Para muitos, o mundo é sensorialmente avassalador: luzes invasivas, sons sobrepostos, o atrito doloroso de uma etiqueta na roupa. Para outros, é "silencioso" demais, exigindo esforço para se sentir presente. Essas alterações no processamento sensorial são características neurológicas comuns na neurodivergência. Longe de ser uma falha ou "frescura", trata-se de um sistema nervoso que processa a realidade de forma singular.
No livro “Somos Animais Poéticos”, Michèle Petit argumenta que a arte e a literatura são ferramentas de sobrevivência para "dar forma ao caos em tempos de crise". Para o neurodivergente, essa "crise" é frequentemente o próprio cotidiano; a sobrecarga que precisa ser digerida. Assim, a exploração sensorial e a contemplação deixam de ser luxos e tornam-se ferramentas vitais de regulação.
A contemplação é um exercício de foco singular: a textura de uma folha, o timbre de um instrumento, o calor da xícara de café. É um ato de autorregulação consciente. Quando bem-sucedida, a recompensa é o "pequeno prazer". Para um sistema nervoso sobrecarregado, esses momentos funcionam como âncoras de segurança e previsibilidade, devolvendo o equilíbrio ao cérebro e provando que o mundo não é feito apenas de ruído.

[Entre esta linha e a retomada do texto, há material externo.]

Definition NPROC : nat := 64.
#[global] Arguments NPROC : simpl never.
Definition NOFILE : nat := 16.
#[global] Arguments NOFILE : simpl never.
Definition PGSIZE : Z := 4096.
Definition ESRCH : Z := 3.
Definition EINTR : Z := 4.
Definition ECHILD : Z := 10.
Definition ENOMEM : Z := 12.
Definition EFAULT : Z := 14.
Definition WNOHANG : Z := 1.
Definition WUNTRACED : Z := 2.

Definition SIGHUP : Z := 1.
Definition SIGINT : Z := 2.
Definition SIGQUIT : Z := 3.
Definition SIGILL : Z := 4.
Definition SIGTRAP : Z := 5.
Definition SIGABRT : Z := 6.
Definition SIGBUS : Z := 7.
Definition SIGFPE : Z := 8.
Definition SIGKILL : Z := 9.
Definition SIGUSR1 : Z := 10.
Definition SIGSEGV : Z := 11.
Definition SIGUSR2 : Z := 12.
Definition SIGPIPE : Z := 13.
Definition SIGALRM : Z := 14.
Definition SIGTERM : Z := 15.
Definition SIGSTKFLT : Z := 16.
Definition SIGCHLD : Z := 17.
Definition SIGCONT : Z := 18.
Definition SIGSTOP : Z := 19.
Definition SIGTSTP : Z := 20.
Definition SIGTTIN : Z := 21.
Definition SIGTTOU : Z := 22.
Definition SIGURG : Z := 23.
Definition SIGXCPU : Z := 24.
Definition SIGXFSZ : Z := 25.
Definition SIGVTALRM : Z := 26.
Definition SIGPROF : Z := 27.
Definition SIGWINCH : Z := 28.
Definition SIGIO : Z := 29.
Definition SIGPWR : Z := 30.
Definition SIGSYS : Z := 31.
Definition SIG_DFL : Z := 0.
Definition SIG_IGN : Z := 1.
Definition SIG_BLOCK : Z := 0.
Definition SIG_UNBLOCK : Z := 1.
Definition SIG_SETMASK : Z := 2.

(** ** Data *)

Inductive procstate := UNUSED | USED | SLEEPING | RUNNABLE | RUNNING | ZOMBIE.
#[export] Instance procstate_eq_dec : EqDecision procstate.
Proof. solve_decision. Defined.

Record sigaction_t := Sigaction { sa_handler : Z; sa_mask : Z; sa_flags : Z }.
Record signal := Sig { sig_mask : Z; sig_pending : Z; sig_actions : list sigaction_t }.
Definition no_signal : signal := Sig 0 0 (replicate 32 (Sigaction 0 0 0)).
Fixpoint close_ofile (n i : nat) (fs : list (option Z)) (w : W) : list (option Z) * W :=
  match n with
  | O => (fs, w)
  | S n =>
      match fs !! i with
      | Some (Some f) => close_ofile n (S i) (<[i := None]> fs) (env_fileclose f w)
      | _ => close_ofile n (S i) fs w
      end
  end.

Lemma dup_ofile_lookup : forall n i src dst w j, length dst = length src ->
  (dup_ofile n i src dst w).1 !! j =
    if decide (i <= j < i + n)%nat then match src !! j with Some (Some f) => Some (Some f) | _ => dst !! j end else dst !! j.
Proof.
  induction n as [|n IH]; intros i src dst w j Hl; cbn [dup_ofile].
  - by rewrite decide_False by lia.
  - destruct (src !! i) as [[f|]|] eqn:E.
    + rewrite IH by (by rewrite length_insert). destruct (decide (j = i)) as [->|Hne].
      * rewrite decide_False, decide_True, E by lia. rewrite list_lookup_insert_eq; [done|].
        apply lookup_lt_Some in E. lia.
      * rewrite list_lookup_insert_ne by done. destruct (decide (S i <= j < S i + n)%nat);
          [by rewrite decide_True by lia|by rewrite decide_False by lia].
    + rewrite IH by done. destruct (decide (j = i)) as [->|Hne].
      * by rewrite decide_False, decide_True, E by lia.
      * destruct (decide (S i <= j < S i + n)%nat); [by rewrite decide_True by lia|by rewrite decide_False by lia].
    + rewrite IH by done. destruct (decide (j = i)) as [->|Hne].
      * by rewrite decide_False, decide_True, E by lia.
      * destruct (decide (S i <= j < S i + n)%nat); [by rewrite decide_True by lia|by rewrite decide_False by lia].
Qed.

Lemma dup_ofile_length : forall n i src dst w, length (dup_ofile n i src dst w).1 = length dst.
Proof.
  induction n as [|n IH]; intros; cbn [dup_ofile]; [done|]. repeat case_match; rewrite IH; [apply length_insert|done..].
Qed.

Lemma close_ofile_length : forall n i fs w, length (close_ofile n i fs w).1 = length fs.
Proof.
  induction n as [|n IH]; intros; cbn [close_ofile]; [done|]. repeat case_match; rewrite IH; [apply length_insert|done..].
Qed.

Lemma close_ofile_lookup : forall n i fs w j o, (close_ofile n i fs w).1 !! j = Some o ->
  (i <= j < i + n)%nat -> o = None.
Proof.
  induction n as [|n IH]; intros i fs w j o; cbn [close_ofile]; [lia|].
  assert (Hkeep : forall m i' l w' j', (j' < i')%nat -> (close_ofile m i' l w').1 !! j' = l !! j').
  { induction m as [|m IHm]; intros i' l w' j' Hj; cbn [close_ofile]; [done|].
    repeat case_match; rewrite IHm by lia; [by rewrite list_lookup_insert_ne by lia|done..]. }
  destruct (fs !! i) as [[f|]|] eqn:E; intros Ho Hj; (destruct (decide (j = i)) as [->|]; [|eapply IH; [exact Ho|lia]]);
    rewrite Hkeep in Ho by lia; try congruence.
  rewrite list_lookup_insert_eq in Ho by (by eapply lookup_lt_Some). congruence.
Qed.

É aqui que a arte revela sua profunda função terapêutica. Ela permite explorar os sentidos em um ambiente seguro. O ato de criar, seja desenhar, pintar, dançar ou escrever, é a externalização desse processo. É pegar o caos interno e organizá-lo: transformar ruído em música, sobrecarga visual em pintura. Amélie Poulain, protagonista de O Fabuloso Destino de Amélie Poulain, é o arquétipo perfeito desse processo. Ela não é uma consumidora passiva de prazeres, mas uma artista que molda sua realidade. Através de sua percepção aguçada dos detalhes, ela cria beleza e significado, tornando a existência mais leve para si e para os outros.
Portanto, essa relação é mais que uma ideia; é uma ferramenta a ser colocada em prática. A contemplação serve como ferramenta de exploração; os pequenos prazeres são as âncoras de segurança; e a arte é a linguagem sublime que transforma o caos em refúgio.
Para aprofundar: Recomendo o livro Somos Animais Poéticos, de Michèle Petit, e o filme O Fabuloso Destino de Amélie Poulain.
Inspirem-se e construam seus próprios refúgios habitáveis no cotidiano.
Referências
PETIT, Michèle. Somos animais poéticos: a arte, os livros e a beleza em tempos de crise. Tradução de Raquel Camargo. São Paulo: Editora 34, 2024.
O FABULOSO destino de Amélie Poulain. Direção de Jean-Pierre Jeunet. França/Alemanha: UGC Fox Distribution, 2001. 1 DVD (122 min).
DUNN, Winnie. Living Sensationally: Understanding Your Senses. Jessica Kingsley Publishers, 2009.